Budapest: the Dental capital of Europe
Budapest: the 'Paris of Central Europe', the jewel of the Danube, the home of spas, palaces, elegant boulevards and cheap dental treatment.
That's right, despite its many attractions, for growing numbers of people the Hungarian capital is not simply a place to enjoy a well-earned break, but the number one destination for any work the dental insurance people won't cover.
Indeed, for the cost of going private in the UK, it's possible to get the work done down on Andrassay Avenue and then return for a night in a cheap hotel overlooking the Blue Danube and still be quids in.

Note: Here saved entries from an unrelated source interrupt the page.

(* ===== verification/DeleteDialog.v ===== *)
(** * Deleting a step from the panel (workflow-modeller/src/panels/DeleteStepDialog.tsx)

    The references the dialog lists, the rewriting of one step and the two
    buttons.  The dialog renders again whenever the definition changes, so the
    definition its handlers close over is the one of the store. *)

From S2P Require Import Prelude JsObject Types Graph Rename Validate Schema ImportExport Store StoreProps.

(** ** The references shown *)

Definition event_hits (stepId id : StepId) (events : option (list BoundaryEvent)) : list string :=
  match events with
  | None => []
  | Some evs =>
      indexed evs ≫= λ p,
        if String.eqb (be_targetStepId p.2) id
        then [stepId ⊕ ".boundaryEvents[" ⊕ str_of_nat p.1 ⊕ "].targetStepId"] else []
  end.

Definition next_hits (stepId id : StepId) (nextStep : option StepId) : list string :=
  match nextStep with
  | Some n => if String.eqb n id then [stepId ⊕ ".nextStep"] else []
  | None => []
  end.

Definition step_hits (id : StepId) (step : Step) : list string :=
  let sid := step_id step in
  match step with
  | ServiceTaskStep _ n _ _ _ b | UserTaskStep _ n _ b => next_hits sid id n ++ event_hits sid id b
  | WaitStep _ n b => next_hits sid id (Some n) ++ event_hits sid id b
  | TransformationStep _ n _ | JoinGatewayStep _ n | DecisionTableStep _ _ n _ => next_hits sid id (Some n)
  | DecisionStep _ m =>
      m ≫= λ p : string * StepId,
        if String.eqb p.2 id then [sid ⊕ ".conditionalNextSteps[" ⊕ quoted p.1 ⊕ "]"] else []
  | ParallelGatewayStep _ targets joinStep =>
      (indexed targets ≫= λ p,
         if String.eqb p.2 id then [sid ⊕ ".parallelNextSteps[" ⊕ str_of_nat p.1 ⊕ "]"] else []) ++
      (if String.eqb joinStep id then [sid ⊕ ".joinStep"] else [])
  | EndStep _ | UnknownTypeStep _ _ => []
  end.

Definition findReferences (def : WorkflowDefinition) (id : StepId) : list string :=
  wd_steps def ≫= step_hits id.

(** ** Rewriting *)

Definition rewriteEvents (oldId newId : StepId) (events : option (list BoundaryEvent)) :
    option (list BoundaryEvent) :=
  match events with
  | Some evs =>
      Some ((λ e, if String.eqb (be_targetStepId e) oldId
                  then mkBoundaryEvent (be_type e) (be_duration e) (be_interrupting e) newId (be_extra e)
                  else e) <$> evs)
  | None => None
  end.

(** [None] is the [undefined] a step of unknown type becomes. *)
Definition rewriteRefs (oldId newId : StepId) (step : Step) : option Step :=
  let swap x := if String.eqb x oldId then newId else x in
  match step with
  | ServiceTaskStep c n j d r b => Some (ServiceTaskStep c (swap <$> n) j d r (rewriteEvents oldId newId b))
  | UserTaskStep c n j b => Some (UserTaskStep c (swap <$> n) j (rewriteEvents oldId newId b))
  | WaitStep c n b => Some (WaitStep c (swap n) (rewriteEvents oldId newId b))
  | TransformationStep c n t => Some (TransformationStep c (swap n) t)
  | JoinGatewayStep c n => Some (JoinGatewayStep c (swap n))
  | DecisionStep c m =>
      Some (DecisionStep c (fold_left (λ next p, obj_assign p.1 (swap p.2) next) m []))
  | DecisionTableStep c h n t => Some (DecisionTableStep c h (swap n) t)
  | ParallelGatewayStep c p j => Some (ParallelGatewayStep c (swap <$> p) (swap j))
  | EndStep c => Some (EndStep c)
  | UnknownTypeStep _ _ => None
  end.

(** ** The buttons *)

Definition handleDeleteOnly (stepId : StepId) (st : WorkflowState) : Result WorkflowState :=
  if truthy_str stepId then deleteStep stepId None st else Ok st.

Definition handleReplaceAndDelete (stepId replacement : StepId) (st : WorkflowState) : Result WorkflowState :=
  if (negb (truthy_str stepId) || negb (truthy_str replacement))%bool then Ok st
  else
    match mapM (rewriteRefs stepId replacement) (wd_steps (ws_definition st)) with
    | Some steps => deleteStep stepId None (edit (with_steps steps (ws_definition st)) st)
    | None => IllTyped
    end.

(** The button for replacing is shown. *)
Definition offers_replacement (stepId replacement : StepId) (st : WorkflowState) : bool :=
  Nat.ltb 0 (length (findReferences (ws_definition st) stepId)) && truthy_str replacement.

(** ** Lemmas *)

(** One test per element lists one text per match. *)
Lemma hits_length {A} (f : A → StepId) (g : A → string) (id : StepId) (l : list A) :
  length (l ≫= λ x, if String.eqb (f x) id then [g x] else []) =
  length (List.filter (λ r, String.eqb r id) (f <$> l)).
Proof.
  induction l as [|x l IH]; [done|]. rewrite bind_cons, length_app, IH. csimpl.
  by destruct (String.eqb (f x) id).
Qed.

Lemma event_hits_length sid id b :
  length (event_hits sid id b) = length (List.filter (λ r, String.eqb r id) (boundary_refs b)).
Proof.
  destruct b as [evs|]; [|done]. unfold event_hits, boundary_refs. cbn [events_of default].
  rewrite (hits_length (λ p : nat * BoundaryEvent, be_targetStepId p.2)).
  change ((λ p : nat * BoundaryEvent, be_targetStepId p.2) <$> indexed evs) with ((be_targetStepId ∘ snd) <$> indexed evs).
  by rewrite list_fmap_compose, indexed_snd.
Qed.

Lemma step_hits_length id s :
  length (step_hits id s) = length (List.filter (λ r, String.eqb r id) (step_refs s)).
Proof.
  destruct s as [c n j d rc b|c n j b|c m|c h n t|c n t|c n b|c p j|c n|c|t c]; cbn [step_hits step_refs];
    rewrite ?length_app, ?List.filter_app, ?event_hits_length; try done.
  1,2: rewrite length_app; f_equal; destruct n as [n|]; csimpl; [|done]; by destruct (String.eqb n id).
  - by rewrite (hits_length snd).
  - csimpl. by destruct (String.eqb n id).
  - csimpl. by destruct (String.eqb n id).
  - csimpl. by destruct (String.eqb n id).
  - rewrite length_app, (hits_length snd), indexed_snd. csimpl. by destruct (String.eqb j id).
  - csimpl. by destruct (String.eqb n id).
Qed.

Lemma rewriteEvents_refs o n b :
  boundary_refs (rewriteEvents o n b) = remap o n <$> boundary_refs b.
Proof.
  destruct b as [evs|]; [|done]. unfold boundary_refs. simpl.
  rewrite <- !list_fmap_compose. apply list_fmap_ext. intros _ e _. unfold remap. simpl.
  by destruct (String.eqb (be_targetStepId e) o).
Qed.

(** What a rewritten step is. *)
Definition redirected (o n : StepId) (s s' : Step) : Prop :=
  step_common s' = step_common s ∧ step_type s' = step_type s ∧ step_wf s' = true ∧
  step_refs s' = remap o n <$> step_refs s.

Lemma rewriteRefs_spec o n s s' :
  step_wf s = true → rewriteRefs o n s = Some s' → redirected o n s s'.
Proof.
  intros Hwf. assert (∀ x, (if String.eqb x o then n else x) = remap o n x) as Hs by done.
  destruct s as [c nx j d rc b|c nx j b|c m|c h nx t|c nx t|c nx b|c p j|c nx|c|t c]; cbn [rewriteRefs];
    intros [= <-]; unfold redirected; cbn [step_common step_type step_refs step_wf];
    rewrite ?fmap_app, ?rewriteEvents_refs; split_and!; try done; try (by destruct nx).
  all: simpl in Hwf; bool_hyps; rewrite obj_has_false in *;
    rewrite (obj_assign_all (remap o n)) by done.
  - unfold obj_wf, obj_keys in *. rewrite <- list_fmap_compose.
    apply andb_true_iff. split; [done|]. rewrite negb_true_iff, obj_has_false. unfold obj_keys.
    by rewrite <- list_fmap_compose.
  - unfold obj_values. by rewrite <- !list_fmap_compose.
Qed.

Lemma scrub_other removed x : x ≠ removed → scrub removed x = x.
Proof. unfold scrub. by destruct (String.eqb_spec x removed). Qed.

Lemma filter_others removed (l : list StepId) :
  removed ∉ l → List.filter (λ t, negb (String.eqb t removed)) l = l.
Proof.
  intros Hl. apply filter_all, forallb_forall. intros x Hx%list_elem_of_In.
  apply negb_true_iff, String.eqb_neq. by intros ->.
Qed.

Lemma filter_by_image {A} (f : A → StepId) removed (l : list A) :
  removed ∉ f <$> l → List.filter (λ x, negb (String.eqb (f x) removed)) l = l.
Proof.
  intros Hl. apply filter_all, forallb_forall. intros x Hx%list_elem_of_In.
  apply negb_true_iff, String.eqb_neq. intros <-. apply Hl. by apply list_elem_of_fmap_2.
Qed.

(** Scrubbing an id a step does not refer to changes no reference. *)
Lemma scrubStep_unreferenced removed s s' :
  step_wf s = true → removed ∉ step_refs s → scrubStep removed s = Some s' → step_refs s' = step_refs s.
Proof.
  intros Hwf. assert (∀ b, removed ∉ boundary_refs b → boundary_refs (scrubEvents removed b) = boundary_refs b) as Hb.
  { intros [evs|]; [|done]. unfold boundary_refs. simpl. intros H. by rewrite (filter_by_image be_targetStepId). }
  destruct s as [c n j d rc b|c n j b|c m|c h n t|c n t|c n b|c p j|c n|c|t c]; cbn [step_refs scrubStep];
    intros Hr [= <-]; cbn [step_refs]; rewrite ?not_elem_of_app, ?not_elem_of_cons in Hr.
  1,2: destruct Hr as [Hn ?]; rewrite Hb by done; destruct n as [n|]; csimpl in *; [|done];
    rewrite scrub_other by set_solver; done.
  - destruct (scrub_branches removed c m Hwf) as [-> _]. by rewrite (filter_by_image snd).
  - by rewrite scrub_other by set_solver.
  - by rewrite scrub_other by set_solver.
  - rewrite scrub_other, Hb by set_solver. done.
  - rewrite filter_others, scrub_other by set_solver. done.
  - by rewrite scrub_other by set_solver.
  - done.
Qed.

Lemma redirect_steps o n l l' :
  Forall (λ s, step_wf s = true) l → mapM (rewriteRefs o n) l = Some l' → Forall2 (redirected o n) l l'.
Proof.
  intros Hl H%mapM_Some. induction H as [|s s' l l' Hs _ IH]; constructor; inversion_clear Hl;
    [by apply rewriteRefs_spec|by apply IH].
Qed.

Lemma rewriteRefs_known o n s : step_wf s = true → known_type s = true → is_Some (rewriteRefs o n s).
Proof. intros Hwf Hk. pose proof (proj1 (known_type_wf s Hwf) Hk). destruct s; simpl; eauto; naive_solver. Qed.

(** Steps that keep their id are kept or left out together. *)
Lemma Forall2_remaining (R : Step → Step → Prop) id l l' :
  (∀ s s', R s s' → step_id s' = step_id s) → Forall2 R l l' →
  Forall2 R (List.filter (λ s, negb (String.eqb (step_id s) id)) l)
            (List.filter (λ s, negb (String.eqb (step_id s) id)) l').
Proof.
  intros HR. induction 1 as [|s s' l l' Hs _ IH]; simpl; [constructor|].
  rewrite (HR _ _ Hs). destruct (String.eqb (step_id s) id); simpl; [done|by constructor].
Qed.

Lemma redirected_scrubbed o n s s' s'' :
  o ≠ n → o ≠ EmptyString → redirected o n s s' → scrubStep o s' = Some s'' →
  step_common s'' = step_common s ∧ step_type s'' = step_type s ∧ step_refs s'' = remap o n <$> step_refs s.
Proof.
  intros Hon Hne (Hc & Ht & Hw & Hr) Hs. destruct (scrubbed_common _ _ _ (scrubStep_spec _ _ _ Hw Hs)) as (Hc' & Ht' & _).
  split_and!; [congruence|congruence|]. rewrite <- Hr. eapply scrubStep_unreferenced; [done| |done].
  rewrite Hr. intros (x & Hx & _)%list_elem_of_fmap. symmetry in Hx. by apply remap_never_old in Hx.
Qed.

(** ** Properties *)

(** The dialog lists one line for every reference to the step, in every place
    a step can refer to another. *)
Theorem references_listed def id :
  length (findReferences def id) = length (List.filter (λ r, String.eqb r id) (wd_steps def ≫= step_refs)).
Proof.
  unfold findReferences. induction (wd_steps def) as [|s l IH]; [done|].
  by rewrite !bind_cons, List.filter_app, !length_app, step_hits_length, IH.
Qed.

One major factor in the boom, aside from growing waiting lists back home, is the growing number of cheap flights between the UK and Budapest, a fact not lost thousands of stag parties every weekend, as a trip to any Hungarian Irish bar or venue featuring Central European beauties will show.
According to specialists in dental tourism, the average value of overseas treatment being enquired about is as much as £2,200.
Now anyone with a perfect smile and free of any tooth ache may well feel that, for that price, it would be far more pleasurable to spend a couple of weeks on a private Caribbean beach, but anyone not so lucky will be interested to hear that the equivalent work would cost £5,945 in the UK, equivalent to an average saving of £3,745.
Given such a saving, in July alone 58,927 Brits enquired about the possibility of taking a cheap flight to a dentists chair far, far away, a 53 per cent rise on the same period of last year.
To fly all the way to this great city and see nothing more than the ceiling of a dentist's treatment room and an airport waiting lounge would, however, be a huge waste of an opportunity to see one of the finest cities Europe has to offer.
What makes the city so special is that it is, in effect, a two for the price of one deal, with the two former separate cities of Buda and Pest - which were only relatively recently united into one single entity – totally distinct.
Pest, on the south side of the Danube, for example, far from reminding me of the old Eastern side of the iron Curtain, was reminiscent of 19th century Paris, not surprising as its major architects were obsessed with the French capital.
In contrast, the north side of Buda has the medieval magic of Prague, complete with historic castle, churches and winding alleys which are practically deserted when the sun goes down.
For me, however, the highlight of a summer in Budapest is something that isn't shown in any travel brochure or even visible from a walking or tram tour of the city.
Once the long, hot summer kicks in, resourceful party organisers open dozens of 'kertek' all over the city.
Literally translated as 'gardens' these bars and clubs take over former derelict buildings or public spaces and can only be found through word of mouth as they don't usually go to the effort of putting signs outside the huge wooden, windowless doors.
What better way to forget an afternoon of dentistry?